Thursday, February 13, 2020

Article: Establishing Trust in Wearable Medical Devices

Many of the topics covered in this article I have covered in this blog. Most recently, my discussion of signal detection and the Apple Watch (https://medicalremoteprogramming.blogspot.com/2019/12/signal-detection-and-apple-watch.html) that I suggest that you read after reading this article from Machine Design.


Here are a few quotes from the article.

To say that we can get personal health insight from continuous monitoring presumes a “chain of trust.” In other words: 
  • The interpretation of any data must not only be accurate but reliable. The challenge lies in handling “borderline” data. Any interpreting strategy or algorithm faces data sets that it finds ambiguous. For an algorithm to be reliable, users must be able to quantitatively understand its detection limits and error characteristics.
  • The data and/or its interpretation must reliably reach the decision-maker for it to become actionable.
  • The data must be correctly associated with historical records of the patient for it to have context.
  • The data must be proven to be authentic to trigger any meaningful action.

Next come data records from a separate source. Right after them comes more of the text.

(* ===== verification/AdminTokens.v ===== *)
(** * Service tokens: [internal/auth/admin_token_service.go]

    Tokens of the administrative API that speak for a service. Issued by the
    platform for an organisation, never revoked by the program, checked like
    API keys. *)

From S2P Require Import Prelude GoTime GoStrings Encodings Costing Store ExampleWorld QuotaService Rbac Tokens.

(** [GetOrganization], which several services ask first. *)
Definition GetOrganization (orgID : uuid) : M Organization :=
  query (λ d, pg_one (λ o, (o.(Organization_ID) =? orgID)%N) d.(organizations)).
Definition ErrOrganizationNotFound : err := EMsg "organization not found".

(** The constraints of [organizations]. *)
Definition organization_check (o : Organization) : bool :=
  negb (String.eqb o.(Organization_Name) "") && negb (String.eqb o.(Organization_Slug) "")
  && (String.eqb o.(Organization_Status) "active" || String.eqb o.(Organization_Status) "disabled").

Definition insert_organization (o : Organization) (d : DB) : result (Organization * DB) :=
  _ ← pg_check (organization_check o);
  _ ← pg_unique (λ q, (q.(Organization_ID) =? o.(Organization_ID))%N || String.eqb q.(Organization_Slug) o.(Organization_Slug))
        d.(organizations);
  Ok (o, set_organizations (λ os, os ++ [o]) d).

Lemma quiet_GetOrganization o : quiet (GetOrganization o).
Proof. apply quiet_query. Qed.
#[export] Hint Resolve quiet_GetOrganization : quiet.

Module AdminTokens.
Import Rbac.

Definition AdminTokenPlainPrefix : string := "llmgw_admin_".
Definition ErrInvalidToken : err := EMsg "invalid admin token".

Record CreateAdminTokenParams := mkCreateAdminTokenParams {
  ca_OrgID : uuid;
  ca_Name : string;
  ca_Scopes : list string;
  ca_ExpiresAt : option Z
}.

Record CreateAdminTokenResult := mkCreateAdminTokenResult {
  ar_AdminToken : AdminToken;
  ar_Token : string
}.

(** ** Queries *)

Definition admin_token_check (t : AdminToken) : bool :=
  negb (String.eqb t.(AdminToken_Name) "") && negb (String.eqb t.(AdminToken_TokenPrefix) "")
  && negb (String.eqb t.(AdminToken_TokenHash) "")
  && (String.eqb t.(AdminToken_Status) "active" || String.eqb t.(AdminToken_Status) "revoked").

Definition admin_token_clash (t q : AdminToken) : bool :=
  (q.(AdminToken_ID) =? t.(AdminToken_ID))%N || String.eqb q.(AdminToken_TokenHash) t.(AdminToken_TokenHash).

Definition insert_admin_token (t : AdminToken) (d : DB) : result (AdminToken * DB) :=
  _ ← pg_check (admin_token_check t);
  _ ← pg_unique (admin_token_clash t) d.(admin_tokens);
  Ok (t, set_admin_tokens (λ ts, ts ++ [t]) d).

Definition GetAdminTokenByHash (tokenHash : string) `{Runtime} : M AdminToken :=
  query (row_by_hash admin_tokens AdminToken_TokenHash tokenHash).

Definition GetAdminToken (orgID id : uuid) : M AdminToken :=
  query (λ d, pg_one (λ t, (t.(AdminToken_OrgID) =? orgID)%N && (t.(AdminToken_ID) =? id)%N) d.(admin_tokens)).

Definition touched (now : Z) (t : AdminToken) : AdminToken :=
  mkAdminToken t.(AdminToken_ID) t.(AdminToken_OrgID) t.(AdminToken_Name) t.(AdminToken_TokenPrefix)
    t.(AdminToken_TokenHash) t.(AdminToken_Scopes) t.(AdminToken_Status) t.(AdminToken_ExpiresAt) (Some now)
    t.(AdminToken_CreatedAt) t.(AdminToken_RevokedAt).

Definition touch_admin_token (orgID id : uuid) (now : Z) (d : DB) : result (unit * DB) :=
  Ok (tt, set_admin_tokens (map (λ t,
    if (t.(AdminToken_OrgID) =? orgID)%N && (t.(AdminToken_ID) =? id)%N then touched now t else t)) d).

(** ** The service *)

Definition allowedScopes : list string :=
  [AdminScopeAll; AdminScopeMembersManage; AdminScopeMembersView; AdminScopeTokensManage;
   AdminScopeConfigurationManage; AdminScopeView].

Definition normalizeAdminTokenScopes (scopes : list string) : result (list string) :=
  match scopes with
  | [] => Ok [AdminScopeAll]
  | _ => dedupScopes allowedScopes (EMsg "unsupported admin token scope") scopes ∅
  end.

Section service.
Context `{Runtime}.

Definition CreateAdminToken (ring : TokenHashKeyRing) (params : CreateAdminTokenParams) : M CreateAdminTokenResult :=
  let name := TrimSpace params.(ca_Name) in
  if String.eqb name "" then fail (EMsg "admin token name is required")
  else if (params.(ca_OrgID) =? Nil)%N then fail ErrOrganizationNotFound
  else
    _ ← orNoRows (GetOrganization params.(ca_OrgID)) ErrOrganizationNotFound;
    scopes ← lift (normalizeAdminTokenScopes params.(ca_Scopes));
    token ← generateToken AdminTokenPlainPrefix;
    now ← clock;
    id ← new_uuid;
    adminToken ← stmt (insert_admin_token
      (mkAdminToken id params.(ca_OrgID) name (visibleCredentialPrefix token AdminTokenPlainPrefix) (Hash ring token)
         scopes "active" params.(ca_ExpiresAt) None now None));
    mret (mkCreateAdminTokenResult adminToken token).

Definition servicePrincipal (t : AdminToken) : AdminTokenPrincipal :=
  mkAdminTokenPrincipal t.(AdminToken_OrgID) t.(AdminToken_ID) ActorServiceToken RoleOwner None None None "" ""
    t.(AdminToken_Scopes).

Definition Authenticate (ring : TokenHashKeyRing) (token : string) : M AdminTokenPrincipal :=
  let token := TrimSpace token in
  if String.eqb token "" then fail ErrInvalidToken
  else
    hashes ← CandidateHashes ring token;
    found ← firstByHash (λ h, GetAdminTokenByHash h) hashes;
    match found with
    | None => fail ErrInvalidToken
    | Some adminToken =>
        if negb (String.eqb adminToken.(AdminToken_Status) "active") then fail ErrInvalidToken
        else
          now ← clock;
          if match adminToken.(AdminToken_ExpiresAt) with Some t => t <=? now | None => false end
          then fail ErrInvalidToken
          else
            _ ← stmt (touch_admin_token adminToken.(AdminToken_OrgID) adminToken.(AdminToken_ID) now);
            mret (servicePrincipal adminToken)
    end.

(** ** Specification *)

(** A row that was written for a token under a secret. *)
Record minted := mkminted { mi_Token : string; mi_Secret : string; mi_Row : AdminToken }.

Definition minted_row (e : minted) (t : AdminToken) : Prop :=
  t.(AdminToken_TokenHash) = hash (mkTokenHasher e.(mi_Secret)) e.(mi_Token) ∧ t = e.(mi_Row).

Lemma minted_hash e t : minted_row e t → t.(AdminToken_TokenHash) = hash (mkTokenHasher e.(mi_Secret)) e.(mi_Token).
Proof. by intros []. Qed.

Definition speaksFor (ring : TokenHashKeyRing) (token : string) (now : Z) (T : list minted) : result AdminTokenPrincipal :=
  match find (answers mi_Token mi_Secret ring (TrimSpace token)) T with
  | Some e =>
      if String.eqb e.(mi_Row).(AdminToken_Status) "active"
         && negb match e.(mi_Row).(AdminToken_ExpiresAt) with Some t => t <=? now | None => false end
      then Ok (servicePrincipal e.(mi_Row)) else Err ErrInvalidToken
  | None => Err ErrInvalidToken
  end.

(** On a table whose rows were written for distinct tokens, a token
    authenticates exactly as [speaksFor] says. *)
Lemma Authenticate_speaksFor `{!PerfectHMAC} (T : list minted) ring token w :
  Forall2 minted_row T (w_db w).(admin_tokens) → NoDup (map mi_Token T) → (∀ e, e ∈ T → e.(mi_Token) ≠ "") →
  (∀ p w', Authenticate ring token w = (Ok p, w') → speaksFor ring token (w_now w) T = Ok p) ∧
  (w_faults w = [] → (Authenticate ring token w).1 = speaksFor ring token (w_now w) T).
Proof.
  intros HT Hnd Hne.
  assert (Hmain : ∀ r w', Authenticate ring token w = (r, w') →
    r = speaksFor ring token (w_now w) T ∨ (w_faults w ≠ [] ∧ ∃ e, r = Err e)).
  { unfold speaksFor. intros r w' H'. unfold Authenticate in H'.
    destruct (String.eqb_spec (TrimSpace token) "") as [E|E].
    { injection H' as <- <-. left. destruct (find _ T) as [e|] eqn:Ef; [|done].
      apply find_some in Ef as [Hin Ha]. apply list_elem_of_In in Hin. apply answers_spec in Ha as [Hk _].
      apply Hne in Hin. congruence. }
    destruct (CandidateHashes_run ring (TrimSpace token) w) as (hs & Hc & Hhs).
    set (w1 := set_fresh _ w) in Hc. rewrite (bind_run _ _ _ _ _ Hc) in H'.
    unfold GetAdminTokenByHash in H'.
    apply bind_cases in H' as [(found & w2 & Hf & H')|(e & Hf & ->)].
    - pose proof (lookup_row _ _ _ _ _ minted_hash _ _ T w1 hs found w2 Hnd HT Hhs Hf) as Hrow.
      quiet_facts Hf. destruct found as [t|]; [|injection H' as <- <-; left; by rewrite Hrow].
      destruct Hrow as (e & (Hh & ->) & ->).
      destruct (String.eqb _ _); simpl in *; [|injection H' as <- <-; by left].
      assert (Hnf : w_faults w = [] → w_faults w2 = []).
      { intros Hw. destruct (lookup_run admin_tokens AdminToken_TokenHash hs w1 Hw) as [o Ho].
        rewrite Ho in Hf. injection Hf as _ <-. exact Hw. }
      clock_step H' now. change (w_now w2 = w_now w) in Hnow. rewrite Enow, Hnow in H'.
      destruct (match _ with Some _ => _ | None => _ end); simpl; [injection H' as <- <-; by left|].
      apply bind_cases in H' as [(u & w4 & Hs4 & H')|(e' & Hs4 & ->)]; [injection H' as <- <-; by left|].
      right. split; [|by eexists]. intros Hw. rewrite stmt_run in Hs4 by by rewrite Hflt; apply Hnf. done.
    - right. split; [|by eexists]. intros Hw.
      destruct (lookup_run admin_tokens AdminToken_TokenHash hs w1 Hw) as [o Ho]. by rewrite Ho in Hf. }
  split.
  - intros p w' H'. destruct (Hmain _ _ H') as [<-|(_ & e & [=])]; done.
  - intros Hw. destruct (Authenticate ring token w) as [r w'] eqn:E.
    destruct (Hmain _ _ eq_refl) as [->|[? _]]; done.
Qed.
End service.
End AdminTokens.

However, using clinical equipment to capture vital signs that are representative of the wearable use cases is often difficult and sometimes inaccurate. To avoid a rash of false positives or false negatives, one must carefully select the population of test subjects and carefully develop the representative use cases. It’s also important to compare data from the patient’s own history or baseline, keeping in mind that this baseline isn’t static as the patient ages and undergoes other changes.